34^th Conference on Clinical Neuroscience and Neurogenetics February 24-25, 2023 Tokyo, Japan

Ilana Cohen earned her Ph.D. in neurobiology at the Weizmann Institute of Science, Israel. She has more than 20 years of experience in scientific management of drug development, leading multidisciplinary projects from initial drug discovery stages to clinical trials. As part of Immunity Pharma (IPL) management her main goal is helping people living with neurodegenerating disorders by developing innovative therapies. She leads the development of Immunity Pharma’s novel technology platform that focuses on receptor-independent activation of the pro-survival Akt pathway, a key pathway in preventing neurodegeneration. IPL's first drug candidate targets Amyotrophic Lateral sclerosis (ALS) is currently evaluated in exploratory open label Phase 2a clinical trial with ALS patients.

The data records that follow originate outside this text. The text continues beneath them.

(** * A shallow embedding of the deposition package (mmtn/deposition-molecular-dynamics)

    Floating-point quantities (coordinates, velocities, masses, cut-offs)
    are modelled as exact rationals [Q]; Python integers as [Z] (or [nat]
    for lengths and counters). Exceptions are the constructors of [exn];
    a computation either returns ([Ok]), raises ([Raise]) or, for the
    source's unbounded [while True] loops run with a fuel bound, has not
    returned yet ([Timeout]).

    numpy's global random number generator is a counter [k : nat] into two
    draw oracles: [draw_normal k loc var] is the [k]-th value of
    [np.random.normal(loc, sqrt var)], [draw_uniform k lo hi] the [k]-th
    value of [np.random.uniform(lo, hi)]. Both share the counter, as numpy's
    global state does. Theorems quantify over every pair of oracles, so they
    hold for every outcome of the random draws. *)

From Stdlib Require Import QArith Qabs ZArith String List Bool Lia.
Import ListNotations.

Open Scope Q_scope.

Inductive exn :=
| ValueError
| RuntimeWarning
| RuntimeError
| ZeroDivisionError
| NameError
| IndexError
| KeyError
| FileNotFoundError
| TypeError
| YAMLError.

Inductive result (A : Type) :=
| Ok (a : A)
| Raise (e : exn)
| Timeout.
Arguments Ok {A} a.
Arguments Raise {A} e.
Arguments Timeout {A}.

(** The random-state monad: the state is the index of the next draw. *)
Definition M (A : Type) : Type := nat -> result (A * nat).

Definition ret {A} (a : A) : M A := fun k => Ok (a, k).

Definition bind {A B} (m : M A) (f : A -> M B) : M B :=
  fun k => match m k with
           | Ok (a, k') => f a k'
           | Raise e => Raise e
           | Timeout => Timeout
           end.

Definition raise {A} (e : exn) : M A := fun _ => Raise e.

Definition lift {A} (r : result A) : M A :=
  fun k => match r with
           | Ok a => Ok (a, k)
           | Raise e => Raise e
           | Timeout => Timeout
           end.

Notation "x <- m ;; f" := (bind m (fun x => f))
  (at level 61, m at next level, right associativity).

(** Sequencing of computations that draw no random numbers. *)
Definition rbind {A B} (r : result A) (f : A -> result B) : result B :=
  match r with
  | Ok a => f a
  | Raise e => Raise e
  | Timeout => Timeout
  end.

Notation "x <-? r ;; f" := (rbind r (fun x => f))
  (at level 61, r at next level, right associativity).

(** ** Vectors and the simulation cell *)

Record vec3 := V3 { x3 : Q; y3 : Q; z3 : Q }.

Definition vadd (a b : vec3) : vec3 := V3 (x3 a + x3 b) (y3 a + y3 b) (z3 a + z3 b).
Definition vsub (a b : vec3) : vec3 := V3 (x3 a - x3 b) (y3 a - y3 b) (z3 a - z3 b).
Definition vscale (s : Q) (a : vec3) : vec3 := V3 (s * x3 a) (s * y3 a) (s * z3 a).
Definition dot (a b : vec3) : Q := x3 a * x3 b + y3 a * y3 b + z3 a * z3 b.

(** The entries of the [simulation_cell] dictionary read by the code. *)
Record simulation_cell := {
  x_min : Q; x_max : Q;
  y_min : Q; y_max : Q;
  z_min : Q; z_max : Q;
  tilt_xy : Q;
  x_vector : vec3; y_vector : vec3; z_vector : vec3
}.

(** Strict comparison of rationals, as Python's [<] on floats. *)
Definition Qlt_bool (x y : Q) : bool := negb (Qle_bool y x).

(** [np.linalg.norm(s) < c]. The norm is non-negative, so the comparison
    holds exactly when [c > 0] and [s.s < c*c]; this decides it over the
    rationals without a square root. *)
Definition norm_lt (s : vec3) (c : Q) : bool :=
  Qlt_bool 0 c && Qlt_bool (dot s s) (c * c).

(** Python's [max] and [min]: the first element, replaced by every later
    element that compares strictly greater (smaller); [ValueError] on an
    empty sequence. *)
Definition py_max (l : list Q) : result Q :=
  match l with
  | [] => Raise ValueError
  | h :: t => Ok (fold_left (fun m x => if Qlt_bool m x then x else m) t h)
  end.

Definition py_min (l : list Q) : result Q :=
  match l with
  | [] => Raise ValueError
  | h :: t => Ok (fold_left (fun m x => if Qlt_bool x m then x else m) t h)
  end.

(** ** structural_analysis.py *)

Definition get_surface_height (simulation_cell : simulation_cell)
    (coordinates : list vec3) (percentage_of_box_to_search : Q) : result Q :=
  let lz := z_max simulation_cell - z_min simulation_cell in
  let cutoff := lz * (percentage_of_box_to_search / 100) in
  let z := map z3 (filter (fun xyz => Qlt_bool (z3 xyz) cutoff) coordinates) in
  py_max z.

Definition wrap_periodic_coordinates_in_z (simulation_cell : simulation_cell)
    (coordinates : list vec3) (cutoff_percentage : Q) : list vec3 :=
  let lz := z_max simulation_cell - z_min simulation_cell in
  let cutoff := lz * (cutoff_percentage / 100) in
  map (fun xyz => if Qlt_bool cutoff (z3 xyz)
                  then vsub xyz (z_vector simulation_cell) else xyz)
      coordinates.

(** [np.ndindex(a, b)]: the index pairs in row-major order. *)
Definition ndindex (a b : nat) : list (nat * nat) :=
  flat_map (fun i => map (fun j => (i, j)) (seq 0 b)) (seq 0 a).

(** [np.add(x * x_shift, y * y_shift)] *)
Definition xy_shift (simulation_cell : simulation_cell) (x y : Z) : vec3 :=
  vadd (vscale (inject_Z x) (x_vector simulation_cell))
       (vscale (inject_Z y) (y_vector simulation_cell)).

Definition generate_periodic_images_xy (simulation_cell : simulation_cell)
    (coordinates : list vec3) (num_copies : nat) : list vec3 :=
  let total_copies := (num_copies * 2 + 1)%nat in
  fold_left
    (fun coordinates_periodic_xy '(ix, iy) =>
       let x := (Z.of_nat ix - Z.of_nat num_copies)%Z in
       let y := (Z.of_nat iy - Z.of_nat num_copies)%Z in
       if negb (Z.eqb x 0) || negb (Z.eqb y 0)
       then coordinates_periodic_xy
              ++ map (fun xyz => vadd xyz (xy_shift simulation_cell x y)) coordinates
       else coordinates_periodic_xy)
    (ndindex total_copies total_copies) coordinates.

(** The neighbour counts of [generate_neighbour_list]. For an empty
    coordinate list the Python function computes no counts: in
    [generate_periodic_images_xy], [np.add] of the empty array (shape (0,))
    and a shift vector (shape (3,)) raises [ValueError]; its callers below
    raise it there. *)
Definition generate_neighbour_list (simulation_cell : simulation_cell)
    (coordinates : list vec3) (bonding_distance_cutoff : Q) : list nat :=
  let coordinates := wrap_periodic_coordinates_in_z simulation_cell coordinates 80 in
  let coordinates_periodic_xy := generate_periodic_images_xy simulation_cell coordinates 1 in
  map (fun reference =>
         length (filter (fun atom => norm_lt (vsub reference atom) bonding_distance_cutoff)
                        coordinates_periodic_xy))
      coordinates.

(** The [if/elif/else] choosing [min_neighbours]; [None] is the [else]
    branch that raises [ValueError]. *)
Definition min_neighbours_for (deposition_type : string) : option nat :=
  if String.eqb deposition_type "monatomic" then Some 1%nat
  else if String.eqb deposition_type "diatomic" then Some 2%nat
  else if String.eqb deposition_type "molecule" then Some 0%nat
  else None.

(** The call of [generate_neighbour_list] raises [ValueError] for an empty
    coordinate list (the broadcast in [generate_periodic_images_xy]). *)
Definition check_min_neighbours (simulation_cell : simulation_cell)
    (coordinates : list vec3) (deposition_type : string)
    (bonding_distance_cutoff : Q) : result unit :=
  match min_neighbours_for deposition_type with
  | None => Raise ValueError
  | Some min_neighbours =>
      match coordinates with
      | [] => Raise ValueError
      | _ =>
          let neighbour_list :=
            generate_neighbour_list simulation_cell coordinates bonding_distance_cutoff in
          if existsb (fun n => Nat.leb n min_neighbours) neighbour_list
          then Raise RuntimeWarning
          else Ok tt
      end
  end.

Definition check_bonding_at_image (simulation_cell : simulation_cell)
    (coordinates : list vec3) (elements : list string) (deposited_element : string)
    (bonding_distance_cutoff : Q) : result unit :=
  let coordinates := wrap_periodic_coordinates_in_z simulation_cell coordinates 80 in
  let deposited_coordinates_z :=
    map (fun '(_, xyz) => z3 xyz)
        (filter (fun '(element, _) => String.eqb element deposited_element)
                (combine elements coordinates)) in
  match py_min (map z3 coordinates) with
  | Raise e => Raise e
  | Timeout => Timeout
  | Ok min_z =>
      let distance_from_lower_interface :=
        map (fun z => Qabs (z - min_z)) deposited_coordinates_z in
      if existsb (fun d => Qle_bool d bonding_distance_cutoff) distance_from_lower_interface
      then Raise RuntimeWarning
      else Ok tt
  end.

(** src/src/structural_analysis.py, the earlier version of the module: the
    same functions with the cell given after the coordinates, the wrapping
    cutoff fixed at [lz * 0.8], and [check_min_neighbours] reading
    [deposition_type] and [bonding_distance_cutoff_Angstroms] from the
    settings. *)
Module Legacy_structural_analysis.

Definition wrap_periodic_coordinates_in_z (coordinates : list vec3)
    (simulation_cell : simulation_cell) : list vec3 :=
  let lz := z_max simulation_cell - z_min simulation_cell in
  map (fun xyz => if Qlt_bool (lz * (8 # 10)) (z3 xyz)
                  then vsub xyz (z_vector simulation_cell) else xyz)
      coordinates.

Definition periodic_images_xy (coordinates : list vec3) (simulation_cell : simulation_cell)
    (num_copies : nat) : list vec3 :=
  let total_copies := (num_copies * 2 + 1)%nat in
  fold_left
    (fun coordinates_periodic_xy '(ix, iy) =>
       let x := (Z.of_nat ix - Z.of_nat num_copies)%Z in
       let y := (Z.of_nat iy - Z.of_nat num_copies)%Z in
       if negb (Z.eqb x 0) || negb (Z.eqb y 0)
       then coordinates_periodic_xy
              ++ map (fun xyz => vadd xyz (xy_shift simulation_cell x y)) coordinates
       else coordinates_periodic_xy)
    (ndindex total_copies total_copies) coordinates.

(** As in the current module, the counts for a non-empty list; an empty
    list makes [periodic_images_xy] raise [ValueError] (broadcast of shape
    (0,) with (3,)). *)
Definition generate_neighbour_list (coordinates : list vec3)
    (simulation_cell : simulation_cell) (bonding_distance_cutoff : Q) : list nat :=
  let coordinates := wrap_periodic_coordinates_in_z coordinates simulation_cell in
  let coordinates_periodic_xy := periodic_images_xy coordinates simulation_cell 1 in
  map (fun reference =>
         length (filter (fun atom => norm_lt (vsub reference atom) bonding_distance_cutoff)
                        coordinates_periodic_xy))
      coordinates.

(** The neighbour list is computed before [min_neighbours] is used, so an
    empty coordinate list raises its [ValueError] first. With a deposition
    type other than [monatomic] and [diatomic], [min_neighbours] is unbound
    when it is compared ([UnboundLocalError], a [NameError]). *)
Definition check_min_neighbours (deposition_type : string) (bonding_distance_cutoff : Q)
    (simulation_cell : simulation_cell) (coordinates : list vec3) : result unit :=
  let min_neighbours :=
    if String.eqb deposition_type "monatomic" then Some 1%nat
    else if String.eqb deposition_type "diatomic" then Some 2%nat
    else None in
  match coordinates with
  | [] => Raise ValueError
  | _ =>
      let neighbour_list :=
        generate_neighbour_list coordinates simulation_cell bonding_distance_cutoff in
      match min_neighbours with
      | None => Raise NameError
      | Some min_neighbours =>
          if existsb (fun n => Nat.leb n min_neighbours) neighbour_list
          then Raise RuntimeWarning
          else Ok tt
      end
  end.

End Legacy_structural_analysis.

(** ** Settings, checkpoints and YAML documents *)

(** The entries of the settings dictionary read by
    [append_new_coordinates_and_velocities]. *)
Record deposition_settings := {
  num_deposited_per_iteration : Z;
  deposition_temperature_Kelvin : Q;
  deposition_type : string;
  minimum_deposition_velocity_metres_per_second : Q;
  deposition_height_Angstroms : Q;
  deposition_element : string;
  diatomic_bond_length_Angstroms : Q;
  molecule_xyz_file : string
}.

(** The [Status] class declared at the end of deposition.py; its fields
    carry a [ds_] prefix to keep them apart from status.py's [Status]. *)
Record DepositionStatus := {
  ds_iteration_number : Z;
  ds_sequential_failures : Z;
  ds_total_failures : Z;
  ds_pickle_location : string
}.

(** A scalar of a YAML document as PyYAML loads it. *)
Inductive yaml_scalar :=
| YInt (z : Z)
| YStr (s : string)
| YTime (t : Z).

(** A YAML mapping, in the order of its entries. *)
Definition yaml_document := list (string * yaml_scalar).

(** The dictionary PyYAML builds from a mapping: later entries overwrite
    earlier ones with the same key; [status[key]] raises [KeyError] when
    the key is absent. *)
Definition dict_lookup (key : string) (d : yaml_document) : result yaml_scalar :=
  fold_left (fun acc '(k, v) => if String.eqb k key then Ok v else acc) d (Raise KeyError).

(** status.py: [Status]; [last_updated] holds the value as it was given
    (a [datetime] once [write] has run). *)
Record Status := {
  iteration_number : Z;
  sequential_failures : Z;
  total_failures : Z;
  pickle_location : string;
  last_updated : yaml_scalar
}.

ALS in humans and mouse models features lowered levels of AKT in motor neurons and skeletal muscles (1-3). A synthetic peptide of 7 amino acids IPL344 (Stressin) was found to activate AKT and inhibit apoptosis induced in different ways in various cell cultures (4). Here we report that IPL344 administered therapeutically IV and IP to SOD1G93A transgenic mice at disease onset, detected by weight loss according to guidelines (5), led to clinical benefits: enhanced survival, arrested weight loss, and neurologic preservation (measured by limb function). Previous experiments determined dose and site of administration in a total of 100 mice. The concluding experiment was done with two groups of 21 mice each, supported statistically (6); 21 mice were vehicle-treated controls and 21 test mice were given 200 micrograms IP and 200 micrograms IV daily to individual mice at the onset of their weight loss. The results are shown in Figure 1: Median survival was longer by 9 days in the treated mice compared to controls (P=0.02); loss of neurologic function over days 107-119 was 40% in controls and 12% in treated mice (p=0.001); and weight loss on days 114-125 was 11% and 4%, respectively (p=0.01). Thus, IPL344 administered after the onset of clinical disease benefited the course of the disease. In view of these positive benefits in an ALS animal model, we have initiated daily IV treatments of human ALS patients.